La mia opinione è che l’uomo riuscirà a creare un Mondo Unito, dotato di una lingua mondiale e di un sistema di leggi mondiali, all’interno del quale un numero indefinito di gruppi locali saranno lasciati liberi di darsi regole proprie e al centro del quale si collocherà l’individuo.
“L’Occidente può creare una cultura universale, se rinuncia alle sue bandiere” (MERNISSI 2002: 174). Una di queste bandiere è il calendario. L’Occidente ha imposto al mondo il suo calendario, che inizia a contare gli anni dalla nascita di Cristo. Sarebbe saggio abbandonare questo calendario di parte a favore di un calendario super partes, che inizi a contare gli anni da un evento che appartenga all’umanità intera e non ad una singola cultura: per esempio, la scoperta della scrittura.

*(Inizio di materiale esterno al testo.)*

(** [FutureElement.select], keyword arguments only *)
Definition select (self : future_element) (kwargs : dict pyval) : M St unit :=
  elem ← wait self "clickable" VNone;
  wr ← attr_of elem "select";
  ElemWrapper.select D wr kwargs.

End Methods.

End FutureElement.

(** ** A scripted driver for concrete runs

The state counts the lookups answered so far; the script says what
the n-th lookup and the n-th evaluation of a condition give. *)

Module Scripted.

Record script := {
  on_find : nat -> outcome elem;
  on_find_all : outcome (list elem);
  on_text : elem -> outcome string;
  on_condition : nat -> outcome pyobj;
  on_action : outcome unit
}.

Definition answer (sc : script) (A : Type) (r : request A) (n : nat)
  : outcome A * nat :=
  match r in request T return outcome T * nat with
  | Rfind_element _ _ _ => (on_find sc n, S n)
  | Rfind_elements _ _ _ => (on_find_all sc, S n)
  | Rtext e => (on_text sc e, n)
  | Rgetattr e name => (Ok (Property (VStr name)), n)
  | Rclear _ => (on_action sc, n)
  | Rclick _ => (on_action sc, n)
  | Rsend_keys _ _ => (on_action sc, n)
  | Rselect _ _ _ => (on_action sc, n)
  | Rcondition _ _ => (on_condition sc n, S n)
  | Rpage_condition _ _ => (Ok (OBool true), n)
  end.

(** Names [bool] has, as far as the runs here ask *)
Definition names_of_bool : list string :=
  [ "real"; "imag"; "numerator"; "denominator"; "bit_length"; "conjugate";
    "to_bytes"; "from_bytes"; "__class__"; "__doc__" ].

Definition driver (sc : script) : Driver nat :=
  {| respond := answer sc; sleep := fun n => n;
     bool_has := fun name => bool_decide (name ∈ names_of_bool) |}.

(** The world before anything happened *)
Definition start : World nat :=
  {| drv := 0; calls := []; next_id := 0; slots := ∅ |}.

Definition no_such_element : exn :=
  new_exn NoSuchElementException "no such element".

Definition stale : exn :=
  new_exn StaleElementReferenceException "stale element reference".

(** A page on which every lookup finds element [7 + n] at the n-th
    try, with the text [hello] *)
Definition lively : script :=
  {| on_find := fun n => Ok (7 + n);
     on_find_all := Ok [3; 1; 2];
     on_text := fun _ => Ok "hello";
     on_condition := fun n => Ok (OElem (7 + n));
     on_action := Ok tt |}.

(** A page without the element *)
Definition barren : script :=
  {| on_find := fun _ => Raise no_such_element;
     on_find_all := Ok [];
     on_text := fun _ => Ok "";
     on_condition := fun _ => Raise no_such_element;
     on_action := Ok tt |}.

(** A page whose first lookup hits a stale element and whose later
    ones find element [5] *)
Definition flaky : script :=
  {| on_find := fun n => match n with O => Raise stale | _ => Ok 5 end;
     on_find_all := Ok [5];
     on_text := fun _ => Ok "ready";
     on_condition := fun n => match n with O => Raise stale | _ => Ok (OElem 5) end;
     on_action := Ok tt |}.

End Scripted.

(** ** Vocabulary of the properties *)

(** A mapping is fit for resolution against a table when it has one
    item and the table knows its key. *)
Definition resolvable {V T} (kwargs : dict V) (table : dict T) : Prop :=
  exists k v, kwargs = [(k, v)] /\ dict_mem k table = true.

(** The three ways the specification names for a mapping to be unfit *)
Definition unfit {V T} (kwargs : dict V) (table : dict T) : Prop :=
  kwargs = [] \/ 1 < length kwargs
  \/ exists k, In k (keys kwargs) /\ dict_mem k table = false.

(** The world after [n] more objects were made and nothing else *)
Definition allocated {St} (n : nat) (w : World St) : World St :=
  {| drv := drv w; calls := calls w; next_id := n + next_id w; slots := slots w |}.

(** The world after the driver answered request [r] *)
Definition answered {St A} (D : Driver St) (r : request A) (w : World St) : World St :=
  {| drv := snd (respond D r (drv w)); calls := calls w ++ [Call r];
     next_id := next_id w; slots := slots w |}.

(** The wrappers [[ElemWrapper(i) for i in found]] makes when the next
    free identity is [n] *)
Fixpoint wrappers_from (n : nat) (found : list elem) : list elem_wrapper :=
  match found with
  | [] => []
  | i :: rest => ElemWrapper_obj n (OElem i) :: wrappers_from (S n) rest
  end.

(** A call of [f] on positional and keyword arguments, for a method with the signature
    [(self, css=None, **kwargs)] *)
Definition call_with {St A} (fname : string)
    (f : pyval -> dict pyval -> M St A)
    (positional : list pyval) (keywords : dict pyval) : M St A :=
  '(css, kwargs) ← lift (bind_css fname positional keywords);
  f css kwargs.

(** The world after [self._elem = wr] *)
Definition stored {St} (self : future_element) (wr : elem_wrapper) (w : World St)
  : World St :=
  {| drv := drv w; calls := calls w; next_id := next_id w;
     slots := <[fe_id self := wr]> (slots w) |}.

(** [wmeth] in [FutureElement.wait]: [wait.until] or [wait.until_not] *)
Definition driver_wait {St} (D : Driver St) (polls : nat) (neg : bool)
  : M St pyobj -> M St pyobj :=
  if negb neg then WebDriverWait.until D polls
  else WebDriverWait.until_not D polls.

(** Two worlds with the same objects of the wrapper: no handle was
    assigned to and no wrapper was made *)
Definition same_objects {St} (w w' : World St) : Prop :=
  slots w' = slots w /\ next_id w' = next_id w.

(** A computation that only talks to the driver *)
Definition driver_only {St A} (m : M St A) : Prop :=
  forall w, same_objects w (snd (m w)).

(** [w'] comes after [w] and no lookup was sent in between *)
Definition no_lookup_since {St} (w w' : World St) : Prop :=
  exists new, calls w' = calls w ++ new
              /\ forallb (fun c => negb (is_lookup c)) new = true.

(** The operations a caller has on a lazy handle *)
Inductive operation :=
  | Getattr (attr : string)
  | Wait (condition : string) (arg : pyval)
  | Clear
  | Click
  | SendKeys (args : list pyval)
  | Select (kwargs : dict pyval).

(** The exception an operation raises, if any, and the world it leaves *)
Definition attempt {St A} (m : M St A) (w : World St) : option exn * World St :=
  (raised (fst (m w)), snd (m w)).

Definition operate {St} (D : Driver St) (polls : nat) (self : future_element)
    (op : operation) (w : World St) : option exn * World St :=
  match op with
  | Getattr attr => attempt (FutureElement.__getattr__ D self attr) w
  | Wait condition arg => attempt (FutureElement.wait D polls self condition arg) w
  | Clear => attempt (FutureElement.clear D polls self) w
  | Click => attempt (FutureElement.click D polls self) w
  | SendKeys args => attempt (FutureElement.send_keys D polls self args) w
  | Select kwargs => attempt (FutureElement.select D polls self kwargs) w
  end.

(** Between [w] and [w'] the cache of [self] either stayed as it was
    or was assigned a wrapper made in between, the first object made
    since [w]; no other handle was touched. *)
Definition cache_kept_or_replaced {St} (self : future_element) (w w' : World St)
  : Prop :=
  slots w' = slots w
  \/ exists x, slots w' = <[fe_id self := ElemWrapper_obj (next_id w) x]> (slots w).

(** The reading of "a handle resolves at most once" for one operation
    on one world: if the handle holds a wrapper, the operation sends no
    lookup to the driver and leaves that wrapper in the handle. *)
Definition resolves_at_most_once {St} (D : Driver St) (polls : nat)
    (self : future_element) (op : operation) (w : World St) : Prop :=
  forall wr, slots w !! fe_id self = Some wr ->
    no_lookup_since w (snd (operate D polls self op w))
    /\ slots (snd (operate D polls self op w)) !! fe_id self = Some wr.

(** The reading of "the argument error is raised at the call site" for
    [Browser.elem]: called with a mapping unfit for resolution, the
    call itself ends in a [TypeError]. *)
Definition elem_raises_at_call {St} (css : pyval) (kwargs : dict pyval)
    (w : World St) : Prop :=
  unfit (Browser.with_css css kwargs) Browser.selectors ->
  raises_class TypeError (fst (Browser.elem css kwargs w)).

(** The world after [Browser.elem] made the handle numbered [next_id w] *)
Definition handle_made {St} (w : World St) : World St :=
  {| drv := drv w; calls := calls w; next_id := S (next_id w);
     slots := delete (next_id w) (slots w) |}.

(** The world after one [time.sleep(poll)] *)
Definition paused {St} (D : Driver St) (w : World St) : World St :=
  snd (pause D w).

(** The world in which poll number [i] of [method] begins, counting
    from 0 at [w], when every poll before it was followed by a sleep *)
Fixpoint poll_start {St} (D : Driver St) (method : M St pyobj) (i : nat)
    (w : World St) : World St :=
  match i with
  | O => w
  | S i' => poll_start D method i' (paused D (snd (method w)))
  end.

(** The driver reports that the condition holds: the method returns a
    true value *)
Definition holds {St} (method : M St pyobj) (w : World St) : bool :=
  match fst (method w) with
  | Ok x => truthy x
  | Raise _ => false
  end.

(** The driver reports that the condition does not hold: the method
    returns a false value, or raises an exception that the polling
    ignores because the element is not there *)
Definition absent {St} (method : M St pyobj) (w : World St) : bool :=
  match fst (method w) with
  | Ok x => negb (truthy x)
  | Raise e => WebDriverWait.ignored (exn_cls e)
  end.

(** The second argument of [element_containing_text]: a target
    substring, or [None] for any text *)
Definition text_arg (target : option string) : pyval :=
  match target with
  | None => VNone
  | Some s => VStr s
  end.

(** The text is not empty when there is no target, and has the target
    as a substring when there is one *)
Definition text_satisfies (target : option string) (text : string) : Prop :=
  match target with
  | None => text <> ""
  | Some s => exists before after, text = before +:+ s +:+ after
  end.

(** The lookups among the requests the driver got so far *)
Definition lookups {St} (w : World St) : list call :=
  List.filter is_lookup (calls w).

(** The names [getattr] finds on an [ElemWrapper] itself; every other
    name goes to [ElemWrapper.__getattr__] *)
Definition own_name (attr : string) : bool :=
  String.eqb attr "_elem" || String.eqb attr "_select_selectors"
  || bool_decide (attr ∈ ElemWrapper.method_names).

(** A computation that assigns to no handle, though it may make
    wrappers *)
Definition cache_safe {St A} (m : M St A) : Prop :=
  forall w, slots (snd (m w)) = slots w.

(** What the four condition names of [wait] stand for, at a locator
    and with the argument of the call: [present], [clickable] and
    [visible] are the conditions of Selenium of that meaning, which
    take the locator alone, and [text] is the text predicate, which
    takes the argument as its target *)
Inductive names_method {St} (D : Driver St) (locator : By * pyval) (arg : pyval)
  : string -> M St pyobj -> Prop :=
  | names_present :
      arg = VNone ->
      names_method D locator arg "present"
        (perform D (Rcondition presence_of_element_located locator))
  | names_clickable :
      arg = VNone ->
      names_method D locator arg "clickable"
        (perform D (Rcondition element_to_be_clickable locator))
  | names_visible :
      arg = VNone ->
      names_method D locator arg "visible"
        (perform D (Rcondition visibility_of_element_located locator))
  | names_text :
      names_method D locator arg "text"
        (element_containing_text.__call__ D locator arg).

(** A computation that only adds to the record of requests *)
Definition appends {St A} (m : M St A) : Prop :=
  forall w, exists new, calls (snd (m w)) = calls w ++ new.

(** A computation whose first request, whatever else it does, is [c] *)
Definition starts_with {St A} (c : call) (m : M St A) : Prop :=
  forall w, exists rest, calls (snd (m w)) = calls w ++ c :: rest.

(** A name that does not begin with an underscore *)
Definition public_name (attr : string) : bool :=
  match attr with
  | String c _ => negb (Ascii.eqb c "_")
  | EmptyString => true
  end.

(** * Properties *)

(** ** Dictionaries and the two resolvers *)

Lemma dict_mem_get {V} (k : string) (d : dict V) :
  dict_mem k d = true <-> exists v, dict_get k d = Some v.
Proof.
  unfold dict_mem. destruct (dict_get k d) as [v|].
  - split; [eauto | reflexivity].
  - split; [discriminate | intros [v Hv]; discriminate].
Qed.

Questo nuovo mondo non sarà più costituito da nazioni, partiti, razze o famiglie, bensì solo da individui sovrani e dalle loro comunità locali.
Nel nuovo mondo la democrazia diretta sostituirà il sistema rappresentativo e la ragion di Stato sarà sostituita dalla ragione del singolo.

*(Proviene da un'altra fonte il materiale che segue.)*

(** C1 (as the code has it): the [defer] makes the removal the last step
    of [completeUserAuth], not the first.  On every request the result is
    the one the body computes on the world as it is at entry (provider
    resolved, prior blob loaded from the untouched session, unmarshalled,
    state validated); the calls of the body come first and none of them is
    a removal; the removal of the entry of the named provider is the last
    call, and there is none when the request names no provider. *)
Theorem C1_logout_runs_last req w :
  exists pre,
    fst (completeUserAuth req w) = fst (completeUserAuth_body req w)
    /\ calls (snd (completeUserAuth_body req w)) = calls w ++ pre
    /\ forallb (fun c => negb (is_Remove c)) pre = true
    /\ calls (snd (completeUserAuth req w)) =
       calls w ++ pre ++
       match getProviderName req with
       | Ok name => [CallRemove name]
       | Err _ => []
       end.
Proof.
  destruct (completeUserAuth_body_calls req w) as (pre & Hpre & Hnone).
  exists pre. split; [reflexivity|]. split; [assumption|]. split; [assumption|].
  rewrite completeUserAuth_run. cbn [snd]. rewrite logout_run.
  destruct (getProviderName req) as [name|e]; simpl.
  - rewrite Hpre. by rewrite <- app_assoc.
  - rewrite Hpre. by rewrite app_nil_r.
Qed.

(** C3 (as the code has it): after every return of [completeUserAuth]
    for a request that names a provider, a successful return included,
    the deferred [logout] has run, its removal being the last call; when
    that [logout] reports no error, the session holds no entry for the
    provider. *)
Theorem C3_session_cleared_when_removal_succeeds req w name :
  getProviderName req = Ok name ->
  let w1 := snd (completeUserAuth_body req w) in
  let w' := snd (completeUserAuth req w) in
  last (calls w') = Some (CallRemove name)
  /\ (fst (logout req w1) = None -> scs.data (session w') !! name = None).
Proof.
  intros Hname w1 w'. subst w1 w'. rewrite completeUserAuth_run. cbn [snd].
  rewrite logout_run, Hname. cbn [fst snd]. split.
  - simpl. apply last_snoc.
  - destruct (snd (scs.Remove _ name)) eqn:Hrm; [discriminate|].
    intros _. simpl. by apply Remove_ok.
Qed.

(** Neither failure mode of the session changes while the body runs. *)
Lemma completeUserAuth_body_health req w :
  scs.loadErr (session (snd (completeUserAuth_body req w))) = scs.loadErr (session w)
  /\ scs.writeErr (session (snd (completeUserAuth_body req w))) = scs.writeErr (session w).
Proof.
  unfold_flow. simpl. unfold scs.PutBytes, scs.put.
  branches; split; first [reflexivity | congruence].
Qed.

(** With a session store that is up, the entry is gone after every
    return. *)
Corollary completeUserAuth_clears_healthy_session req w name :
  getProviderName req = Ok name ->
  scs.loadErr (session w) = None ->
  scs.writeErr (session w) = None ->
  scs.data (session (snd (completeUserAuth req w))) !! name = None.
Proof.
  intros Hname Hload Hwrite.
  rewrite completeUserAuth_run. cbn [snd]. rewrite logout_run, Hname. simpl.
  apply Remove_ok.
  destruct (completeUserAuth_body_health req w) as [Hl Hw].
  unfold scs.Remove. rewrite Hl, Hw, Hload, Hwrite.
  by destruct (scs.data _ !! name).
Qed.

(** *** The session adapter *)

(** What [getFromSession] returns depends on the session alone, and a
    successful load only adds its call to the trace. *)
Lemma getFromSession_ok (name value : string) req w :
  fst (getFromSession name req w) = Ok value ->
  forall c,
    getFromSession name req (add_call c w)
    = (Ok value, add_call (CallGetBytes name) (add_call c w)).
Proof.
  unfold_flow. simpl. branches; congruence.
Qed.

(** A store that reported no error made exactly one call, with the
    compressed value. *)
Lemma updateSessionValue_ok (key value : string) w :
  fst (updateSessionValue key value w) = None ->
  snd (updateSessionValue key value w)
  = add_call (CallPutBytes key (compressed value))
      (set_session (fst (scs.PutBytes (session w) key (compressed value))) w)
  /\ snd (scs.PutBytes (session w) key (compressed value)) = None.
Proof.
  unfold_flow. unfold compressed.
  destruct (gzip.Write _ _) as [w1 [e|]]; [discriminate|].
  destruct (gzip.Flush _) as [w2 [e|]]; [discriminate|].
  destruct (gzip.Close _) as [w3 [e|]]; [discriminate|].
  simpl. intros H. split; [reflexivity | assumption].
Qed.

(** A store that reported an error made at most the one call, and left
    the session as it was. *)
Lemma updateSessionValue_failed (key value : string) w (e : error) :
  fst (updateSessionValue key value w) = Some e ->
  session (snd (updateSessionValue key value w)) = session w
  /\ (calls (snd (updateSessionValue key value w)) = calls w
      \/ calls (snd (updateSessionValue key value w))
         = calls w ++ [CallPutBytes key (compressed value)]).
Proof.
  unfold_flow. unfold compressed.
  destruct (gzip.Write _ _) as [w1 [e1|]]; [intros _; split; [reflexivity | by left]|].
  destruct (gzip.Flush _) as [w2 [e2|]]; [intros _; split; [reflexivity | by left]|].
  destruct (gzip.Close _) as [w3 [e3|]]; [intros _; split; [reflexivity | by left]|].
  simpl. unfold scs.PutBytes, scs.put.
  destruct (scs.loadErr (session w)); simpl.
  - intros _. split; [by destruct (session w) | by right].
  - destruct (scs.writeErr (session w)); simpl; [|discriminate].
    intros _. split; [by destruct (session w) | by right].
Qed.

(** C4: whatever bytes [value] holds, once [updateSessionValue] has
    stored it under a key without error, [getSessionValue] under the same
    key returns [value] unchanged; the codec is any one that reads back
    what it wrote. *)
Theorem C4_session_value_round_trip (lossless : gzip.Lossless codec)
    (key value : string) w :
  fst (updateSessionValue key value w) = None ->
  fst (getSessionValue key (snd (updateSessionValue key value w))) = Ok value.
Proof.
  intros Hok. destruct (updateSessionValue_ok key value w Hok) as [-> Hput].
  revert Hok Hput. unfold_flow. unfold compressed.
  destruct (gzip.Write _ _) as [w1 [e|]] eqn:Hw; [discriminate|].
  destruct (gzip.Flush _) as [w2 [e|]] eqn:Hf; [discriminate|].
  destruct (gzip.Close _) as [w3 [e|]] eqn:Hc; [discriminate|].
  simpl. intros _.
  destruct (lossless _ _ _ _ Hw Hf Hc) as (r & Hnew & Hread).
  unfold scs.PutBytes, scs.put, scs.GetBytes.
  destruct (scs.loadErr (session w)) eqn:Hl; simpl; [discriminate|].
  destruct (scs.writeErr (session w)) eqn:Hwr; simpl; [discriminate|].
  intros _. rewrite Hl, lookup_insert_eq.
  rewrite list_byte_of_string_of_list_byte, Hnew, Hread.
  by rewrite string_of_list_byte_of_string.
Qed.

(** *** [validateState] and the callback *)

Lemma updateSessionValue_same_session (key value : string) w1 w2 :
  session w1 = session w2 ->
  fst (updateSessionValue key value w1) = fst (updateSessionValue key value w2).
Proof.
  intros Hs. unfold_flow.
  destruct (gzip.Write _ _) as [g1 [e|]]; [reflexivity|].
  destruct (gzip.Flush _) as [g2 [e|]]; [reflexivity|].
  destruct (gzip.Close _) as [g3 [e|]]; [reflexivity|].
  simpl. by rewrite Hs.
Qed.

Section stored_session.

(** A request that names a registered provider, for which the session
    holds a blob that loads and unmarshals to [sess]. *)
Variables (req : http.Request) (w : World) (name value : string)
  (provider : goth.Provider Sess) (sess : Sess).
Hypothesis Hname : getProviderName req = Ok name.
Hypothesis Hprovider : providers !! name = Some provider.
Hypothesis Hload : fst (getFromSession name req w) = Ok value.
Hypothesis Hunmarshal : goth.UnmarshalSession provider value = Ok sess.

Ltac to_validation :=
  unfold completeUserAuth_body, goth_GetProvider, provider_UnmarshalSession,
    goth.GetProvider, trace, modify, bind, ret;
  cbn [fst snd]; rewrite Hname; cbn [fst snd]; rewrite Hprovider; cbn [fst snd];
  rewrite (getFromSession_ok _ _ _ _ Hload); cbn [fst snd];
  rewrite Hunmarshal; cbn [fst snd].

Lemma body_state_mismatch (err : error) :
  validateState req sess = Some err ->
  completeUserAuth_body req w = (Err err, loaded name value w).
Proof. intros Hv. to_validation. rewrite Hv. reflexivity. Qed.

Lemma body_state_accepted :
  validateState req sess = None ->
  exists rest,
    calls (snd (completeUserAuth_body req w))
    = calls (loaded name value w) ++ CallFetchUser :: rest.
Proof.
  intros Hv. to_validation. rewrite Hv.
  unfold provider_FetchUser, sess_Authorize, storeInSession, trace, modify, bind, ret.
  cbn [fst snd].
  destruct (goth.FetchUser provider sess) as [u|e1]; cbn [fst snd]; [by exists []|].
  destruct (fst (goth.Authorize _ _ _)) as [tok|e2]; cbn [fst snd].
  - destruct (updateSessionValue _ _ _) as [[e3|] w2] eqn:Hst; cbn [fst snd].
    + destruct (updateSessionValue_failed _ _ _ e3 (f_equal fst Hst)) as [_ [Hc|Hc]];
        rewrite Hst in Hc; cbn [snd] in Hc; rewrite Hc; eexists; norm_calls.
    + destruct (updateSessionValue_ok _ _ _ (f_equal fst Hst)) as [Hw2 _].
      rewrite Hst in Hw2. cbn [snd] in Hw2. subst w2. eexists; norm_calls.
  - eexists; norm_calls.
Qed.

Il commercio sarà regolato da un unico regolamento mondiale e la cartamoneta sarà completamente sostituita dalla moneta elettronica.
L’informazione sarà illimitata e aperta a tutti, mentre la scuola sarà collegata al mondo del lavoro e durerà tutta la vita, avendo fra i suoi compiti principali non solo la formazione specifica e l’avviamento al lavoro, ma anche l’educazione civica e la promozione dello spirito solidale.
La tecnologia verrà portata ai massimi livelli e la macchina svolgerà molti compiti che oggi sono affidati a burocrati.
La rete telematica consentirà la comunicazione in tempo reale fra gli uomini di tutto il mondo.
Non ci saranno chiese istituzionalizzate, ma solo movimenti religiosi spontanei fondati su interpretazioni personali della fede, in modo da rendere praticamente impossibili i fenomeni di intolleranza di massa e gli scontri fra diverse culture religiose. A ciascun individuo si riconoscerà il diritto ad una vita (ed anche ad una morte) dignitosa, insieme al diritto di partecipare a tutte le questioni di pubblico interesse e alla politica.
Sarà, insomma un «Mondo glocale», nel quale un unico governo federale mondiale potrà convivere con tante realtà locali e all’unica costituzione mondiale corrisponderanno innumerevoli interpretazioni locali della stessa.